## Dataset entries

----------

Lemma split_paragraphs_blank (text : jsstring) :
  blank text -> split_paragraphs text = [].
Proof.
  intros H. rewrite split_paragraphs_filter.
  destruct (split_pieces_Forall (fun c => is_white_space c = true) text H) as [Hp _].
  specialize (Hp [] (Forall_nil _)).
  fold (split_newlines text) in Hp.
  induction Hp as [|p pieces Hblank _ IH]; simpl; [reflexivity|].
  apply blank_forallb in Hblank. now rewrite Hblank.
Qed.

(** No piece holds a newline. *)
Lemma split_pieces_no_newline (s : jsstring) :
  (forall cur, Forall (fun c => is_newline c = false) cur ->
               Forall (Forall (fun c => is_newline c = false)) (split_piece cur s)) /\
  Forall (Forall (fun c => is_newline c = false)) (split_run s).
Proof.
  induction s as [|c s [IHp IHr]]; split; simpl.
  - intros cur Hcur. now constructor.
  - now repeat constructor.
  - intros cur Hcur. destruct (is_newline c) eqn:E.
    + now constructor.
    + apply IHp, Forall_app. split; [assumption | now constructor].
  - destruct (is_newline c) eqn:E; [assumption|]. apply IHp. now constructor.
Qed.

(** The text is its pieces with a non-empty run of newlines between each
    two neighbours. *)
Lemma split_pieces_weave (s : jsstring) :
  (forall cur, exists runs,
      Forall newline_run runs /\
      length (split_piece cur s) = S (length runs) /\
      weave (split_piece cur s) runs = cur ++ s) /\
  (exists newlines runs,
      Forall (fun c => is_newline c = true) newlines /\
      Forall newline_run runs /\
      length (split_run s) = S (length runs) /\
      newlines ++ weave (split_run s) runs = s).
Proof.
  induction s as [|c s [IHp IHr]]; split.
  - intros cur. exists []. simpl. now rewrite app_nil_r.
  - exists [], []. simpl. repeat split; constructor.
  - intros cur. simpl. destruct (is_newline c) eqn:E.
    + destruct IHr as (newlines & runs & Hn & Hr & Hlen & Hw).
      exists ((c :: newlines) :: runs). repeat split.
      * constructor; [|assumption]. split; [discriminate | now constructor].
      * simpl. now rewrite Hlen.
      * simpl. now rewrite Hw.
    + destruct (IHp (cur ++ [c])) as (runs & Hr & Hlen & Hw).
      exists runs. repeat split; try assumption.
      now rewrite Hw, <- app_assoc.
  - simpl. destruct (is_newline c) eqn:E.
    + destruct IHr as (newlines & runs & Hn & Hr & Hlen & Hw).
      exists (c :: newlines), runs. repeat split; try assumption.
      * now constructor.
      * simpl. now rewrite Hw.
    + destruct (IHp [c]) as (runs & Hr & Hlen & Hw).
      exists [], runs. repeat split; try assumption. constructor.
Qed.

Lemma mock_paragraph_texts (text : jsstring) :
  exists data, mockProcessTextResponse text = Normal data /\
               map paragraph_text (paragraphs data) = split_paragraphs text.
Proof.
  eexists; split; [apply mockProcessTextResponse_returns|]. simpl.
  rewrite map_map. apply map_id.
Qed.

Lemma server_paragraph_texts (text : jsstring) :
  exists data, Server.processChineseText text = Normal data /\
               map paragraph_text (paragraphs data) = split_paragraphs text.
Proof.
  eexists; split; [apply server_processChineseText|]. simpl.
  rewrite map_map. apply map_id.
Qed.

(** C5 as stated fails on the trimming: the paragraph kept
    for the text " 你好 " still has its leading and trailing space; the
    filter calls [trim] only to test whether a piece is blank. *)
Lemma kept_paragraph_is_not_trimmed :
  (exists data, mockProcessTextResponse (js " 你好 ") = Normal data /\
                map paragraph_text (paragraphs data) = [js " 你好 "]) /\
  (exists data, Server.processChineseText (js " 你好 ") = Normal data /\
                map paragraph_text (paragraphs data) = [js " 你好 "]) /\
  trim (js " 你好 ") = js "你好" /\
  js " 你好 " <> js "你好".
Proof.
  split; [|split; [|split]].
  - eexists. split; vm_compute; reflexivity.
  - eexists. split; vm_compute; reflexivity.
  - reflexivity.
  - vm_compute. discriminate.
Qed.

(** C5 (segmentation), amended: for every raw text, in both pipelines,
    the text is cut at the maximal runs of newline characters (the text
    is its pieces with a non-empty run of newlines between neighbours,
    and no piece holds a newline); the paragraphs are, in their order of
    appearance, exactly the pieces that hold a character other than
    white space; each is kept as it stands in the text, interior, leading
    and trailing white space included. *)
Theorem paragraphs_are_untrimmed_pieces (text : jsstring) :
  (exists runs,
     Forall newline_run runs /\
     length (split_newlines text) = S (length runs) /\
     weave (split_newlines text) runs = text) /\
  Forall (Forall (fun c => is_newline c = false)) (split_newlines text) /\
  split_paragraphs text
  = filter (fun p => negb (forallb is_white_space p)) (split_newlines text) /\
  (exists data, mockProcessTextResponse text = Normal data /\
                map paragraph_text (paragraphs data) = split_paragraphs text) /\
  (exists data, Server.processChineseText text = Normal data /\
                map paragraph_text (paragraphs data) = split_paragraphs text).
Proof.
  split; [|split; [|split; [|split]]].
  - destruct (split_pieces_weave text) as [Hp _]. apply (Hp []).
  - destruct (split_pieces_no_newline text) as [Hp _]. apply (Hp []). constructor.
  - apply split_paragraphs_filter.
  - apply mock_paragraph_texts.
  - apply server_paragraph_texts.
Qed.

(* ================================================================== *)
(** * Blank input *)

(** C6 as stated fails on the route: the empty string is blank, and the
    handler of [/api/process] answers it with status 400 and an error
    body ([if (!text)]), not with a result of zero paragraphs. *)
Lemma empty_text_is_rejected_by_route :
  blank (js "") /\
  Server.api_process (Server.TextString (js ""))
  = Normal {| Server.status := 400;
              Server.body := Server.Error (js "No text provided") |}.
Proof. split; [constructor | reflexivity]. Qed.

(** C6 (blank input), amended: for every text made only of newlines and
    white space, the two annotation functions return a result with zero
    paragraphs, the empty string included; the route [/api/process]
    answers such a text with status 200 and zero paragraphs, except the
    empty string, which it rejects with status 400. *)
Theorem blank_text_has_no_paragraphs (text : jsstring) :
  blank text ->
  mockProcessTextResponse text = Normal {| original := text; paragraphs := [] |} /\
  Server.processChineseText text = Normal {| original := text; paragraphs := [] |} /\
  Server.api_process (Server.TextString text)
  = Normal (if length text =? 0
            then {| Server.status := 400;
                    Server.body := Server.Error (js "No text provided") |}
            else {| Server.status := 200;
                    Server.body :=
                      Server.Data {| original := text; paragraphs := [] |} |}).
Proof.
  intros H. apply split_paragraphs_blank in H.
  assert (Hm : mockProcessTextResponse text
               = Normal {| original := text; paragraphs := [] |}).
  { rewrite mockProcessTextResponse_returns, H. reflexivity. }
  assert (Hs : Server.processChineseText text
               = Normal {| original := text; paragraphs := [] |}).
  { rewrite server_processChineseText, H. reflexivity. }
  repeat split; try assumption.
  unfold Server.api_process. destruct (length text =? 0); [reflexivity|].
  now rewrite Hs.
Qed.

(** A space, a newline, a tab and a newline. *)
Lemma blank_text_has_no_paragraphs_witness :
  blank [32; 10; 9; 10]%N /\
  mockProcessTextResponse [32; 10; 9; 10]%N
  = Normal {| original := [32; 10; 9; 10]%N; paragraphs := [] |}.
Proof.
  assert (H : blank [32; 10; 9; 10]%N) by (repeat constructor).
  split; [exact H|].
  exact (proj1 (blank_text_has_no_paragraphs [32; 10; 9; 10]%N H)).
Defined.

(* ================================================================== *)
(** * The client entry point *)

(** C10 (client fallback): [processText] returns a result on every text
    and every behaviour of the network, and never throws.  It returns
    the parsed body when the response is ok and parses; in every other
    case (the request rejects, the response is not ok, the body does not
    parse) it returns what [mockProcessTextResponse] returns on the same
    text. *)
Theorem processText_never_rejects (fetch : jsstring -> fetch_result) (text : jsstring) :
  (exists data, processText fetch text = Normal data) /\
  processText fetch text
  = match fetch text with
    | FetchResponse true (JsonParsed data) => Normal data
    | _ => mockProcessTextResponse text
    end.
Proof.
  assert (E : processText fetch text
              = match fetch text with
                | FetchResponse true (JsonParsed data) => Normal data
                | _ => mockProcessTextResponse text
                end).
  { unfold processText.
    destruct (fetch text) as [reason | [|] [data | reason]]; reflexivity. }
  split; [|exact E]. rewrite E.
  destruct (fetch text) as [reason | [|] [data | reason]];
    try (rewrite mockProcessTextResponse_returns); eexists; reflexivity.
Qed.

----------

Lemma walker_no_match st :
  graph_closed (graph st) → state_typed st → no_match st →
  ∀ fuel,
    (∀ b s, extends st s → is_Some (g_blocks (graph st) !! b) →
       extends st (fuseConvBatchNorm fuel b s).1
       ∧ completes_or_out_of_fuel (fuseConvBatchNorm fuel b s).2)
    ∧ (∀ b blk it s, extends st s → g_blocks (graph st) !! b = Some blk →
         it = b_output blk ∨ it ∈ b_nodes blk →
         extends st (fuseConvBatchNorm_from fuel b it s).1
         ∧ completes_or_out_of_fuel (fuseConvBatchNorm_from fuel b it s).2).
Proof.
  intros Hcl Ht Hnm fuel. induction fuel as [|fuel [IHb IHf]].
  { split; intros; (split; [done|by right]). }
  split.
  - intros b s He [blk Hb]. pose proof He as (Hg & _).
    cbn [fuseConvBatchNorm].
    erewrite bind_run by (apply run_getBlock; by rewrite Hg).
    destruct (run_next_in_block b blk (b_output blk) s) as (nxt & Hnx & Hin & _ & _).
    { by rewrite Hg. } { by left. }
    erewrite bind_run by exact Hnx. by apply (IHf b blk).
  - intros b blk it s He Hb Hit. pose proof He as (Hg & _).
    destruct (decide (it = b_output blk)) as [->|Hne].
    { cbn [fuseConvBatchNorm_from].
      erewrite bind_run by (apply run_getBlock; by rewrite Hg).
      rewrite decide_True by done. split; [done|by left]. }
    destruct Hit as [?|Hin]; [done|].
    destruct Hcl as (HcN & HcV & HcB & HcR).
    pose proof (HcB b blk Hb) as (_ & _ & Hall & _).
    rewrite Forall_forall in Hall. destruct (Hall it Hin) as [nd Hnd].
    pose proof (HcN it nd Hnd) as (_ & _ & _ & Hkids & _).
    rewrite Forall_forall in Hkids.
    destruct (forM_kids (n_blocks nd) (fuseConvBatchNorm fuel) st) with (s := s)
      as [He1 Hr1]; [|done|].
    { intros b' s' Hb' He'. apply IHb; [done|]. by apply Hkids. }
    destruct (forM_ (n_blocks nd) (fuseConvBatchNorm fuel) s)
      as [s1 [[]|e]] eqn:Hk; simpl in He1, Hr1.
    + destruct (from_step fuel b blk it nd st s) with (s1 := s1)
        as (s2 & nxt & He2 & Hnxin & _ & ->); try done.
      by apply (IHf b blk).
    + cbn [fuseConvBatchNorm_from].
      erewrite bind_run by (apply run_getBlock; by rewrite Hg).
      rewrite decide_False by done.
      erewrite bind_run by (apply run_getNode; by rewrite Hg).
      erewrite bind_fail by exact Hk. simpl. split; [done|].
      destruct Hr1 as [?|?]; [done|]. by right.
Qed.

----------

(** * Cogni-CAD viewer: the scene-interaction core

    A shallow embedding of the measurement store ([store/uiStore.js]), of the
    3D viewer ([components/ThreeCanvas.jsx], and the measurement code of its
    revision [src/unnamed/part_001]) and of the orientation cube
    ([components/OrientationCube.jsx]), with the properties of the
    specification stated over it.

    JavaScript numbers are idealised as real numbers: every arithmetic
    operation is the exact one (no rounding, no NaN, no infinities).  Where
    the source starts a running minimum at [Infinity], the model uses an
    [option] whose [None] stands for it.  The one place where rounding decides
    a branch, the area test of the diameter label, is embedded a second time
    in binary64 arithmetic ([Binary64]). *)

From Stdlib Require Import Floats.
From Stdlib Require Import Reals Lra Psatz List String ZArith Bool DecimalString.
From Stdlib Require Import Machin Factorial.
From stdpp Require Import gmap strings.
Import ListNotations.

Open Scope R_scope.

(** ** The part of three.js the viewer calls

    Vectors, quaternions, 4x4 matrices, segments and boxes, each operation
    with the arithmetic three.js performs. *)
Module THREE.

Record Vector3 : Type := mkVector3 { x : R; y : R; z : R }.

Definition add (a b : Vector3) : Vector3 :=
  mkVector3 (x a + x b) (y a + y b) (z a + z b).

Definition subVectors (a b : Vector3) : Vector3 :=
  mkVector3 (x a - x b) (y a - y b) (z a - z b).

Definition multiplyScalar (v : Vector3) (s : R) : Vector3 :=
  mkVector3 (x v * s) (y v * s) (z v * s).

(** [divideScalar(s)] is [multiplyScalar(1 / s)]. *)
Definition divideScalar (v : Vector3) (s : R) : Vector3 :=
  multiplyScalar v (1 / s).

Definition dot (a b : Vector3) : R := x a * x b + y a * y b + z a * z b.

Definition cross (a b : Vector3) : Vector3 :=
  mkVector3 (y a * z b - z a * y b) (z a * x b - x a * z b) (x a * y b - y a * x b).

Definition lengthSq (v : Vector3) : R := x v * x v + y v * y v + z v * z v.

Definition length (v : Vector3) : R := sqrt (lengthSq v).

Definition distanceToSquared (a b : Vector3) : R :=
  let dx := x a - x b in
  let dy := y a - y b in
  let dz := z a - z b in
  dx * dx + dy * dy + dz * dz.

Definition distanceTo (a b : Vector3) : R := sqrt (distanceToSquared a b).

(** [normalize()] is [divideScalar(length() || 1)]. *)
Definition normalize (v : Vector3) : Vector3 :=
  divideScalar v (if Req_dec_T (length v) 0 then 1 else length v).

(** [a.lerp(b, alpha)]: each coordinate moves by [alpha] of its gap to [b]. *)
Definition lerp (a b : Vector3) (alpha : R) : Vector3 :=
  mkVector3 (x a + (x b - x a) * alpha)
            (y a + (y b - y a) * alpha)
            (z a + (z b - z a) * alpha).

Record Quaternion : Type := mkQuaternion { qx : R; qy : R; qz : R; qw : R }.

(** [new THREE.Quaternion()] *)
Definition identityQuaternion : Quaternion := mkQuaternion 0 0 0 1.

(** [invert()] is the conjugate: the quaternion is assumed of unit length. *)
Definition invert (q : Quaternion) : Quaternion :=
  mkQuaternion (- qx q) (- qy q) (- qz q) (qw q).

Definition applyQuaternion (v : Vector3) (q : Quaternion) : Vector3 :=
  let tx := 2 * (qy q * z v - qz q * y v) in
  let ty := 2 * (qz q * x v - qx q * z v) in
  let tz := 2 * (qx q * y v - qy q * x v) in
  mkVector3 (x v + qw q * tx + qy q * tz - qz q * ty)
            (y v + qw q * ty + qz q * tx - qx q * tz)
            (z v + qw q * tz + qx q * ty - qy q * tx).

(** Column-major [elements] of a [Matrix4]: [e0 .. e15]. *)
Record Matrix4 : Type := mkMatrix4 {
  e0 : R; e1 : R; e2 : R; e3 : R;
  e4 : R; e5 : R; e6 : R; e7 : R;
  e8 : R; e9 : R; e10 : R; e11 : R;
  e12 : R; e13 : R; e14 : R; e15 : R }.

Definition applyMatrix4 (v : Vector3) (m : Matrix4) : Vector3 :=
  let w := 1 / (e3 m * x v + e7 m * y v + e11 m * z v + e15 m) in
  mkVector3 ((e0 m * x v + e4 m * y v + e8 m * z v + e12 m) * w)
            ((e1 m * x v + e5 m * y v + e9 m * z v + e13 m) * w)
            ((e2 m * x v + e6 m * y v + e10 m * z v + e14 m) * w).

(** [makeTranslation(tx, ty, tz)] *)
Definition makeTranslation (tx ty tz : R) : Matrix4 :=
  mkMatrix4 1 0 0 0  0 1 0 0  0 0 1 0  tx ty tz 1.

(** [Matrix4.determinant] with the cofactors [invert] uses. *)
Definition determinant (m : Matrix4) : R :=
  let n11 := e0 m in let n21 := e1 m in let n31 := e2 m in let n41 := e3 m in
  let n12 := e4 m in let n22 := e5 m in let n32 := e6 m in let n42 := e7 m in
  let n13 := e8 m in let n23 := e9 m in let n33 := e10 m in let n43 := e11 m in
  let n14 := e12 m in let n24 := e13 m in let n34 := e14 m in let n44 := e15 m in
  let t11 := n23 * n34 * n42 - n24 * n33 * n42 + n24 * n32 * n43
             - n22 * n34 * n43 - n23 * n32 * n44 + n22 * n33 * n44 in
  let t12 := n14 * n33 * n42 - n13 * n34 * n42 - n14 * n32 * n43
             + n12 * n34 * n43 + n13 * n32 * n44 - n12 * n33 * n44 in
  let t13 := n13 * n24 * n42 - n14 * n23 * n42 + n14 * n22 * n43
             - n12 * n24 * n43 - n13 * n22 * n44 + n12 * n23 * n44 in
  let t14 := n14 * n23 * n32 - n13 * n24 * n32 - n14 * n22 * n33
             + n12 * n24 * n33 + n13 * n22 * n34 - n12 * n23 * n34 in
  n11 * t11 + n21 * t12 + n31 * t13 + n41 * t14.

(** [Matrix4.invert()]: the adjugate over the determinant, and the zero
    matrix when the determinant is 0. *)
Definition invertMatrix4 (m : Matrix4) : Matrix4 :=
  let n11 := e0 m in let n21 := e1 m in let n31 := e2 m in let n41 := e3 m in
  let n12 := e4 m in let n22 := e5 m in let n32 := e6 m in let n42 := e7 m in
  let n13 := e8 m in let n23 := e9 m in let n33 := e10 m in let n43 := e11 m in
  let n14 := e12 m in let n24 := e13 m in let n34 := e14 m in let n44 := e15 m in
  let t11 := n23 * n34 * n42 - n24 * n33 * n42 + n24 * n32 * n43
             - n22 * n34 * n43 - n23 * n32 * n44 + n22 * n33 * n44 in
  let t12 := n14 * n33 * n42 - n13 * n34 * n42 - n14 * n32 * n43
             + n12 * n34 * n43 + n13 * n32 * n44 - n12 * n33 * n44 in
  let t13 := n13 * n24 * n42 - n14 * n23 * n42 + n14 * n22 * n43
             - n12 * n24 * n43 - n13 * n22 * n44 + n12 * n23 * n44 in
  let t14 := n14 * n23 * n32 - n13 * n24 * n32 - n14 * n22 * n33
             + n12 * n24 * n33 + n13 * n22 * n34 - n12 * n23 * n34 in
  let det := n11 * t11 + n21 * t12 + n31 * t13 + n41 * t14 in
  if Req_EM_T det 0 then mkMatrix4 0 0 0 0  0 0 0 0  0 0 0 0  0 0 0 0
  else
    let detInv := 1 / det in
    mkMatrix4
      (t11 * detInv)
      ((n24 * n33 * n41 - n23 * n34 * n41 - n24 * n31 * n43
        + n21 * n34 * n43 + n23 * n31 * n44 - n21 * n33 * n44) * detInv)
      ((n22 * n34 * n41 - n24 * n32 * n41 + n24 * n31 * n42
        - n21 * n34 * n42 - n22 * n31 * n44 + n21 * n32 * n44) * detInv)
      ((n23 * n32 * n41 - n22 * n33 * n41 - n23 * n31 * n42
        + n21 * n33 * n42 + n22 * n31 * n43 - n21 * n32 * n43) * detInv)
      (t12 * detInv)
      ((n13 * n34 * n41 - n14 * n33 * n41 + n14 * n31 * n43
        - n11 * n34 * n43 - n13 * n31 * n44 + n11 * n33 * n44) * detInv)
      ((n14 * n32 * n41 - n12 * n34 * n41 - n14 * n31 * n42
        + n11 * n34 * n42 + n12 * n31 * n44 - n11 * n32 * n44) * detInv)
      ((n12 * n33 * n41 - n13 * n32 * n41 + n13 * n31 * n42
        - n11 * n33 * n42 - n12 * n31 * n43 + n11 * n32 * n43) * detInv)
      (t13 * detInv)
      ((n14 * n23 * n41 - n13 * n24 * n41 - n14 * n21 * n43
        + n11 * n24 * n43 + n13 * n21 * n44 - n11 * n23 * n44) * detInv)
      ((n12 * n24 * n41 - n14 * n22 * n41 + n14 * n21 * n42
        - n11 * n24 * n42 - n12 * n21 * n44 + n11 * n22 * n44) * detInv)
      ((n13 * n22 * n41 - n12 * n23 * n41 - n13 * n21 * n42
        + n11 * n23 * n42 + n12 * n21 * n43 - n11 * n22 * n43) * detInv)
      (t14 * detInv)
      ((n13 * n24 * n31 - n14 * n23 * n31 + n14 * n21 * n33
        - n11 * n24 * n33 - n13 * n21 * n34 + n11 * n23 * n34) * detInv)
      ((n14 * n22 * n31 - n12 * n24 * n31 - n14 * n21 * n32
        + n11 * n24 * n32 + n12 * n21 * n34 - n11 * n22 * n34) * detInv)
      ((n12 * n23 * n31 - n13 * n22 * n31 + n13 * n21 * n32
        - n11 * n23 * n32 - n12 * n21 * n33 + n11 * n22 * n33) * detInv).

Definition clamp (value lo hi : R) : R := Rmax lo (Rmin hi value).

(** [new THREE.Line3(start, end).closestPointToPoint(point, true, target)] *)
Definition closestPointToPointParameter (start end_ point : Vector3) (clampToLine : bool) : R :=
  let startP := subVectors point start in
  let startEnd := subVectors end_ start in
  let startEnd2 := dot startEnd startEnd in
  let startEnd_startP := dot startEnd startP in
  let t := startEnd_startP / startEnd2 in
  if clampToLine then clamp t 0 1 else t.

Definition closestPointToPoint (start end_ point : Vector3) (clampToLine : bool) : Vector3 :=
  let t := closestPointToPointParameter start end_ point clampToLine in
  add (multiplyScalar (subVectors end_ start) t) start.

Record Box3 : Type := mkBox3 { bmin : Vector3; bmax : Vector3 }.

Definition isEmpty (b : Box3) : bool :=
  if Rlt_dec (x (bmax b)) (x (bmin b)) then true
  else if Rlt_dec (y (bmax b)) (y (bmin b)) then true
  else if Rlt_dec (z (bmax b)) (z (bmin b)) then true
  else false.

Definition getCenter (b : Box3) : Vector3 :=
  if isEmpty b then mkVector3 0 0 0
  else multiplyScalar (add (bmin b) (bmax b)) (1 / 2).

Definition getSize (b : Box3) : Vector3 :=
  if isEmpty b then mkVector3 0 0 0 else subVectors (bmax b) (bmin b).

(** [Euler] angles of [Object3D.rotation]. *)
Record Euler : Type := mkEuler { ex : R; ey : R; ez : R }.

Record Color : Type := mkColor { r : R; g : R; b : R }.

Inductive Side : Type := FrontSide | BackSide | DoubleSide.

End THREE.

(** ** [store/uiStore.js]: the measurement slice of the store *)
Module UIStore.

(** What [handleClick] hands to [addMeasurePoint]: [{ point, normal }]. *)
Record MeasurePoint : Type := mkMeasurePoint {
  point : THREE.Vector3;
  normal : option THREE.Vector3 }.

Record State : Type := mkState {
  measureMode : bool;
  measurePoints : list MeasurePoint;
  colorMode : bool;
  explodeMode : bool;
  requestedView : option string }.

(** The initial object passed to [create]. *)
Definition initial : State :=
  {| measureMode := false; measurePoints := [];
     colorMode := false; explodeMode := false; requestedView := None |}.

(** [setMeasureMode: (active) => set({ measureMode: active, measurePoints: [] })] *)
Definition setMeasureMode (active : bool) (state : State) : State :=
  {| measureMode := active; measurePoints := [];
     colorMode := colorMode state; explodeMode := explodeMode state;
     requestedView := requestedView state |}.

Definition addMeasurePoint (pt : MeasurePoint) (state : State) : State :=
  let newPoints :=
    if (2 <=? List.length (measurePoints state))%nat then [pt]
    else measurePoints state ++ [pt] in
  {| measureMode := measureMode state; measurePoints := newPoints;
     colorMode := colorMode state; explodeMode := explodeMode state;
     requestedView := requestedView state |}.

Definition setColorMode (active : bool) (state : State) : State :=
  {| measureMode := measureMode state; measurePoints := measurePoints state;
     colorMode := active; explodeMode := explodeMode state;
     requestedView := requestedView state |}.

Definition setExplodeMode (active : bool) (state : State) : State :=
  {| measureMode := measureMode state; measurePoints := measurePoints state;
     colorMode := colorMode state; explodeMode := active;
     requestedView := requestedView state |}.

----------

## What you are asked to do
Could you set down, word for word, only the lines above from the line with "Lemma split_paragraphs_blank (text" to the line with "- intros cur Hcur. destruct", including both?

## Answer to the exercise
Lemma split_paragraphs_blank (text : jsstring) :
  blank text -> split_paragraphs text = [].
Proof.
  intros H. rewrite split_paragraphs_filter.
  destruct (split_pieces_Forall (fun c => is_white_space c = true) text H) as [Hp _].
  specialize (Hp [] (Forall_nil _)).
  fold (split_newlines text) in Hp.
  induction Hp as [|p pieces Hblank _ IH]; simpl; [reflexivity|].
  apply blank_forallb in Hblank. now rewrite Hblank.
Qed.

(** No piece holds a newline. *)
Lemma split_pieces_no_newline (s : jsstring) :
  (forall cur, Forall (fun c => is_newline c = false) cur ->
               Forall (Forall (fun c => is_newline c = false)) (split_piece cur s)) /\
  Forall (Forall (fun c => is_newline c = false)) (split_run s).
Proof.
  induction s as [|c s [IHp IHr]]; split; simpl.
  - intros cur Hcur. now constructor.
  - now repeat constructor.
  - intros cur Hcur. destruct (is_newline c) eqn:E.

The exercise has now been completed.